My name is Melissa Dex Guzman and I was born and raised in Vancouver, BC Canada. I grew up playing video games with my father and brother on the original NES and SNES consoles, and expanded my video gaming interests in high school hosting StarCraft LAN parties in the basements of my friends’ parents. I regularly hit up the arcades to play Marvel vs. Capcom and Dance Dance Revolution.
I was so passionate about these games, but at this point in the early 2000's it was hard to find a larger community. Gaming circles were small, and everyone knew each other. You can probably guess how much of a shock it was for me to witness the beginning of a new era when StarCraft: Brood War was being broadcast in South Korea. When some of the first English broadcasts started, it was the first time I had ever felt like I was a part of something bigger than myself.
The Death of The Familiar
Once consoles were everywhere, there was no need for arcade venues anymore (or so it seemed). Gaming was moving from in-person venues to social media. Rather than spending time with people in person, the availability of smartphones empowered young people to log everything they were doing and sharing it into the void of internet space. It quickly became apparent that people were looking for community, a sense of belonging, and a more sustainable communication structure.
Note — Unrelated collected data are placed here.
(** [None] is the panic of [c.order[0]] on an empty slice. *)
Definition storeLocked (key : string) (exp : Time) (c : ReplayCache) : option ReplayCache :=
  match rc_entries c !! key with
  | Some _ => Some (mkReplayCache (rc_max c) (<[key := exp]> (rc_entries c)) (rc_order c))
  | None =>
      if bool_decide (rc_max c <= Z.of_nat (size (rc_entries c))) then
        match rc_order c with
        | [] => None
        | old :: rest =>
            Some (mkReplayCache (rc_max c) (<[key := exp]> (delete old (rc_entries c)))
                    (rest ++ [key]))
        end
      else Some (mkReplayCache (rc_max c) (<[key := exp]> (rc_entries c)) (rc_order c ++ [key]))
  end.

Definition replay_error (err : sentinel) (code msg : string) : error :=
  Typed (mkErrorOf "ReplayCache" "" "" 0 ReasonNone (Some (Sentinel err)) msg code "security").

Definition CheckAndStore (now : Time) (key : string) (ttl : Duration) (c : ReplayCache) :
    option (ReplayCache * option error) :=
  if bool_decide (key = "") then
    Some (c, Some (replay_error ErrPolicy "invalid_argument" "replay key required"))
  else
    let ttl := if bool_decide (ttl <= 0) then Minute else ttl in
    let c := evictExpiredLocked now c in
    if match rc_entries c !! key with Some exp => After exp now | None => false end then
      Some (c, Some (replay_error ErrReplay "replay" "replay detected"))
    else match storeLocked key (Add now ttl) c with
         | None => None
         | Some c => Some (c, None)
         end.

Definition Seen (now : Time) (key : string) (c : ReplayCache) : ReplayCache * bool :=
  let c := evictExpiredLocked now c in
  (c, match rc_entries c !! key with Some exp => After exp now | None => false end).

Definition Len (now : Time) (c : ReplayCache) : ReplayCache * Z :=
  let c := evictExpiredLocked now c in (c, Z.of_nat (size (rc_entries c))).

(** ** The invariant *)

(** The order lists the keys of the map once each, and there are at most [max]. *)
Record cache_inv (c : ReplayCache) : Prop := mkCacheInv {
  ci_max : 0 < rc_max c;
  ci_nodup : NoDup (rc_order c);
  ci_dom : dom (rc_entries c) = list_to_set (rc_order c);
  ci_size : Z.of_nat (size (rc_entries c)) <= rc_max c }.

Lemma dom_order_size (entries : gmap string Time) (order : list string) :
  NoDup order -> dom entries = list_to_set order -> size entries = length order.
Proof. intros Hn Hd. rewrite <- size_dom, Hd. by apply size_list_to_set. Qed.

(** Whether a key has an unexpired entry. *)
Definition live (now : Time) (entries : gmap string Time) (k : string) : bool :=
  match entries !! k with Some e => After e now | None => false end.

Lemma filter_ext_in {A} (P Q : A -> Prop) `{!forall x, Decision (P x)} `{!forall x, Decision (Q x)}
    (l : list A) :
  (forall x, x ∈ l -> P x <-> Q x) -> filter P l = filter Q l.
Proof.
  induction l as [|x l IH]; intros Hx; [done |]. rewrite !filter_cons.
  rewrite IH by (intros y Hy; apply Hx; by right).
  assert (P x <-> Q x) as Hpq by (apply Hx; by left). repeat case_decide; tauto.
Qed.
Where Have The Gamers Gone?
Smash Forward: Growing the Vancouver esports Scene is an exploration of what the contemporary arcade scene looks like today in the age of social media and today’s youth in gaming. The competitive scene has exploded from South Korea to the entire world, and esports has provided career opportunities that extend past playing video games.
Instead of fixed arcade cabinets, players can use their consoles at home in a social setting. Games can be streamed on Twitch or Mixer for a global audience to enjoy, and of course, banter and celebrations are 24/7 around the clock on social media.
Because the community is so connected, there’s health accountability involved where gamers check in on each other to make sure they’re hydrated and drinking enough water. Surely there are memes on the topic, but the key objective is a spotlight on health. Mental health is discussed freely, communities build friendships, and those friendships become support networks.
While Smash Forward focuses heavily on real life interactions and the mental health preparation needed to compete in front of an audience, community building efforts are more important than ever in a time of quarantine and isolation.
Gamers have turned to lighthearted non-competitive titles like Animal Crossing: New Horizons and have used social media and video streaming to share with their friends all over the world. Riot Games’ Valorant (which is currently in Beta) even utilized Twitch as a marketing tool, single-handedly making some streamers’ careers.
Without the ability to host expos, conventions, or tournaments, we’ve witnessed an explosion of social acceptance of gaming. Kids can learn with Minecraft as a teaching tool. Animal Crossing: New Horizons is uniting people of all ages around the world, even causing a global Nintendo Switch drought.
All in all, I don’t really recall the intimate details of the games I was playing with my father and brother. I know my dad found some strategies in Solar Striker, and I know my brother worked relentlessly on getting our first 101% achievement with Donkey Kong Country…
But today, I know in my heart that gamers all over the world are experiencing what I loved most about gaming in my childhood:
People are spending time with their loved ones in a shared experience.
That’s really all games are, after all. A puzzle or problem to be solved, and players are being challenged to solve them. Sometimes two (or a few) heads are better than one. Or maybe I just enjoyed the company.
Melissa Dex Guzman is a Vancouver based photographer and filmmaker.